The neurofibromatosis type 1 (NF1) is characterized by specific cutaneous features (neurofibromas, "café-au-lait" spots of the skin) and alterations of several tissue (nervous, vascular) and bone deformities, such as scoliosis, congenital pseudoarthrosis and bone dysplasia of tibia. Moreover, several studies have shown systemic involvement of bone tissue in NF1 patients, leading to reduced bone mass. The aim of our study was to evaluate some bone mineral metabolism parameters before and after calcium and vitamin D supplementation in NF1 patients. We evaluated in 70 NF1 consecutive patients the mineral metabolism and bone mineral density compared with 40 normal subjects. We showed bone alterations in 35% of patients and the increase of bone formation markers, such as bone isoenzyme of alkaline phosphatase (41.2 ± 15.5 vs. 25.6 ± 8.7 UI; P < 0.05, respectively) and osteocalcin (18.1 ± 5.6 vs. 7.6 ± 1.9 ng/ml; P < 0.05) and reduction of circulating levels of (25OH)-vitamin D (21.8 ± 12.3 ng/ml) with an high percentage of hypovitaminosys D (>60%). Moreover, we revealed a significant reduction of bone mass density at spine (L1-L4) (0.935 ± 0.13 vs. 1.110 ± 0.17 g/cm(2); P < 0.001) and femoral neck side (0.765 ± 0.09 vs. 0.839 ± 0.12 g/cm(2); P < 0.02), with high prevalence of osteopenia (44%) and osteoporosis (18%).
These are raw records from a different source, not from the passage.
Lemma input_text_not_str (items : list PyVal) :
  forallb has_content_attr items = true ->
  forallb has_str_content items = false ->
  input_text (PyList items) = inl TypeError.
Proof.
  intros Hattr Hstr. destruct (contents_present _ Hattr) as (parts & Hc & Hp).
  simpl. rewrite Hc. apply str_join_not_str. congruence.
Qed.

(** The three cases of the normalisation of a list. *)
Lemma input_text_list_cases (items : list PyVal) :
  (forallb has_str_content items = true /\
   exists text, input_text (PyList items) = inr text) \/
  (forallb has_str_content items = false /\
   (input_text (PyList items) = inl AttributeError \/
    input_text (PyList items) = inl TypeError)).
Proof.
  destruct (forallb has_str_content items) eqn:Hwf.
  - left. split; [reflexivity|].
    exact (well_formed_input_text (PyList items) Hwf).
  - right. split; [reflexivity|].
    destruct (forallb has_content_attr items) eqn:Hattr.
    + right. now apply input_text_not_str.
    + left. now apply input_text_missing_attribute.
Qed.

Lemma input_text_items_inv (items : list PyVal) (text : string) :
  input_text (PyList items) = inr text ->
  exists cs,
    Forall2 (fun item c => getattr_content item = inr (PyStr c)) items cs /\
    text = String.concat " " cs.
Proof.
  intros H. destruct (input_text_list_cases items)
    as [[Hwf _]|[_ [He|He]]]; try congruence.
  destruct (items_have_contents _ Hwf) as [cs Hcs].
  exists cs. split; [exact Hcs|].
  pose proof (input_text_of_items _ _ Hcs). congruence.
Qed.

Section Further_properties.

Variable scanner : Message.t -> ScanResult.t.
Variable load_dotenv : gmap string string -> gmap string string.
Variable llm : AgentSpec -> Input -> string.
Variable show_response : RunResult.t -> string.
Variable show_guardrail_result : InputGuardrailResult.t -> string.

(** ** The adapter on lists it cannot read *)

(** X1: a list with an element that has no [content] attribute makes the
    adapter raise [AttributeError], whatever the other elements hold, and
    nothing is scanned: the world is left as it was. *)
Theorem missing_content_attribute_raises ctx a items w :
  forallb has_content_attr items = false ->
  llamafirewall_check_input scanner ctx a (PyList items) w
  = (Raised AttributeError, w).
Proof.
  intros H. apply check_input_raises.
  now apply input_text_missing_attribute.
Qed.
(** X16: when the table has a [title] column of text but no [artist]
    column, the call raises [KeyError] for 'artist', and the caller's table
    is left with its titles already cut. *)
Theorem clean_million_song_subset_no_artist df (titles : list pystr) :
  getitem df (py "title") = Some (inr (VStr <$> titles)) →
  Forall (λ c, c.1 ≠ py "artist") df →
  clean_million_song_subset df =
    Some (inl (Exn KeyError (py "'artist'")),
          setitem df (py "title") (VStr <$> (slice_2_m1 <$> titles))) ∧
  getitem (setitem df (py "title") (VStr <$> (slice_2_m1 <$> titles))) (py "title") =
    Some (inr (VStr <$> (slice_2_m1 <$> titles))).
Proof.
  intros Ht Hno. split; [|by eapply getitem_setitem].
  unfold clean_million_song_subset.
  rewrite Ht, str_slice_text, getitem_setitem_ne by (by intros ?%py_inj).
  by rewrite (getitem_missing _ _ Hno).
Qed.

Lemma rename_columns_no_title df : Forall (λ c, c.1 ≠ py "title") (rename_columns df).
Proof.
  unfold rename_columns. apply Forall_fmap, Forall_forall. intros c _. simpl.
  repeat case_bool_decide; [by intros ?%py_inj|by intros ?%py_inj|done].
Qed.

(** X17: the function is not to be applied twice.  On the table it
    returned it raises [KeyError] for 'title' (the column has been
    renamed) and changes nothing; on the caller's table, which it has
    changed, it returns again, and the titles and artists lose three more
    characters. *)
Theorem clean_million_song_subset_twice df result df' :
  clean_million_song_subset df = Some (inr result, df') →
  clean_million_song_subset result = Some (inl (Exn KeyError (py "'title'")), result) ∧
  ∃ titles artists result2 df2,
    getitem df (py "title") = Some (inr (VStr <$> titles)) ∧
    getitem df (py "artist") = Some (inr (VStr <$> artists)) ∧
    clean_million_song_subset df' = Some (inr result2, df2) ∧
    getitem df2 (py "title") =
      Some (inr (VStr <$> (slice_2_m1 <$> (slice_2_m1 <$> titles)))) ∧
    getitem df2 (py "artist") =
      Some (inr (VStr <$> (slice_2_m1 <$> (slice_2_m1 <$> artists)))).
Proof.
  intros (titles & artists & Ht & Ha & -> & ->)%clean_million_song_subset_returns.
  split.
  - unfold clean_million_song_subset.
    by rewrite (getitem_missing _ _ (rename_columns_no_title _)).
  - set (t1 := VStr <$> (slice_2_m1 <$> titles)).
    set (a1 := VStr <$> (slice_2_m1 <$> artists)).
    set (df1 := setitem (setitem df (py "title") t1) (py "artist") a1).
    assert (getitem df1 (py "title") = Some (inr t1)) as Ht1.
    { unfold df1. rewrite getitem_setitem_ne by (by intros ?%py_inj).
      by eapply getitem_setitem. }
    assert (getitem df1 (py "artist") = Some (inr a1)) as Ha1.
    { unfold df1. apply getitem_setitem with (cells := VStr <$> artists).
      by rewrite getitem_setitem_ne by (by intros ?%py_inj). }
    destruct (clean_million_song_subset_columns df1 _ _ Ht1 Ha1)
      as (result2 & df2 & Hcall & _ & _ & _).
    exists titles, artists, result2, df2. split_and!; [done|done|done| |].
    + apply clean_million_song_subset_returns in Hcall
        as (titles' & artists' & Ht' & Ha' & -> & _).
      rewrite Ht1 in Ht'. injection Ht' as Ht'.
      apply (inj (fmap VStr)) in Ht'. subst titles'.
      rewrite getitem_setitem_ne by (by intros ?%py_inj).
      by eapply getitem_setitem.
    + apply clean_million_song_subset_returns in Hcall
        as (titles' & artists' & Ht' & Ha' & -> & _).
      rewrite Ha1 in Ha'. injection Ha' as Ha'.
      apply (inj (fmap VStr)) in Ha'. subst artists'.
      eapply getitem_setitem. by rewrite getitem_setitem_ne by (by intros ?%py_inj).
Qed.

(** ** ChartScraper *)

Lemma scrape_items_spec chart_items songs artists :
  scrape_items chart_items songs artists =
  if forallb has_both chart_items
  then inr (songs ++ (title_text <$> chart_items), artists ++ (artist_text <$> chart_items))
  else inl NoneType_has_no_text.
Proof.
  revert songs artists. induction chart_items as [|item items IH]; intros songs artists.
  - simpl. by rewrite !app_nil_r.
  - cbn [scrape_items forallb fmap list_fmap].
    unfold has_both at 1, title_text at 1, artist_text at 1.
    destruct (title_of_a_story item) as [t|]; [|done].
    destruct (a_no_trucate item) as [a|]; [|done].
    rewrite IH. cbn [andb default]. destruct (forallb has_both items); [|done].
    by rewrite <- !app_assoc.
Qed.

(** X18: the scraper gives a table only when every chart row has both a
    title and an artist element; one row without either makes the call fail
    ('NoneType' object has no attribute 'text') and no table is returned,
    whatever the other rows hold.  The table has the columns [Song] and
    [Artist], one cell per chart row in page order, each the text of the
    element without surrounding whitespace. *)
Theorem scrape_billboard_hot_100_all_or_nothing chart_items :
  scrape_billboard_hot_100 chart_items =
    (if forallb has_both chart_items
     then inr [(py "Song", VStr <$> (title_text <$> chart_items));
               (py "Artist", VStr <$> (artist_text <$> chart_items))]
     else inl NoneType_has_no_text) ∧
  Forall (λ item, strip (title_text item) = title_text item ∧
                  strip (artist_text item) = artist_text item) chart_items.
Proof.
  split.
  - unfold scrape_billboard_hot_100. rewrite scrape_items_spec.
    by destruct (forallb has_both chart_items).
  - apply Forall_forall. intros item _. unfold title_text, artist_text.
    split; apply strip_idem.
Qed.
(** * The command execution subsystem of the Virtuoso API facade

    A shallow embedding of [api/app/services/cli_executor.py]: the command
    parser, the validator, the argument builder, the process runner
    (synchronous and batch), the output parser and the error mapper,
    followed by the properties the specification states about them.

    Conventions of the embedding:
    - a Python [str] is a Rocq [string]; a character is a code point
      below 256, so the character predicates are Python's restricted to
      that range;
    - a Python [int] is a [Z]; [Optional[T]] is [option T];
    - a Python [float] is kept abstract (class [PyFloat]): timeouts,
      durations and JSON numbers with a fraction are never computed with;
    - a [dict] is a [gmap] when only lookups matter (the environment, the
      exit-code table) and an association list in insertion order when the
      order is observable (JSON objects);
    - code that can raise returns a [res]; code that also talks to the
      operating system runs in the monad [M], which records the calls made
      on the subprocess. *)

From Stdlib Require Import ZArith List Bool Ascii String DecimalString Lia.
From Stdlib Require Import DecimalFacts DecimalPos DecimalZ.
From stdpp Require Import base option list gmap strings.

Set Warnings "-register-all".

Local Open Scope string_scope.
Local Open Scope Z_scope.

(** ** Python strings *)

Module PyStr.

Definition code (c : ascii) : N := N_of_ascii c.

(** [str.isspace] on one character: TAB..CR, FS..US, space, NEL, NBSP. *)
Definition isspace (c : ascii) : bool :=
  let n := code c in
  ((9 <=? n) && (n <=? 13) || (28 <=? n) && (n <=? 32)
   || (n =? 133) || (n =? 160))%N.

(** The decimal digit test of [str.isdigit] on one character: '0'..'9'
    and the superscripts one, two and three. *)
Definition isdigit_char (c : ascii) : bool :=
  let n := code c in
  ((48 <=? n) && (n <=? 57) || (n =? 178) || (n =? 179) || (n =? 185))%N.

(** [s.isdigit()]: every character is a digit and there is at least one. *)
Definition isdigit (s : string) : bool :=
  negb (String.eqb s "") && forallb isdigit_char (list_ascii_of_string s).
After 12 months of calcium (1,200 mg/die) and cholecalciferol (800 UI/die) supplementation, we found a significant increase of (25) OH-vitamin D level (21.8 ± 12.3 vs. 35 ± 13 ng/ml; P < 0.01), without changes in bone mass density. In conclusion, NF1 patients may present a mineral bone involvement, with vitamin D deficiency; calcium and vitamin D supplementation is necessary to restore these bone mineral metabolic alterations.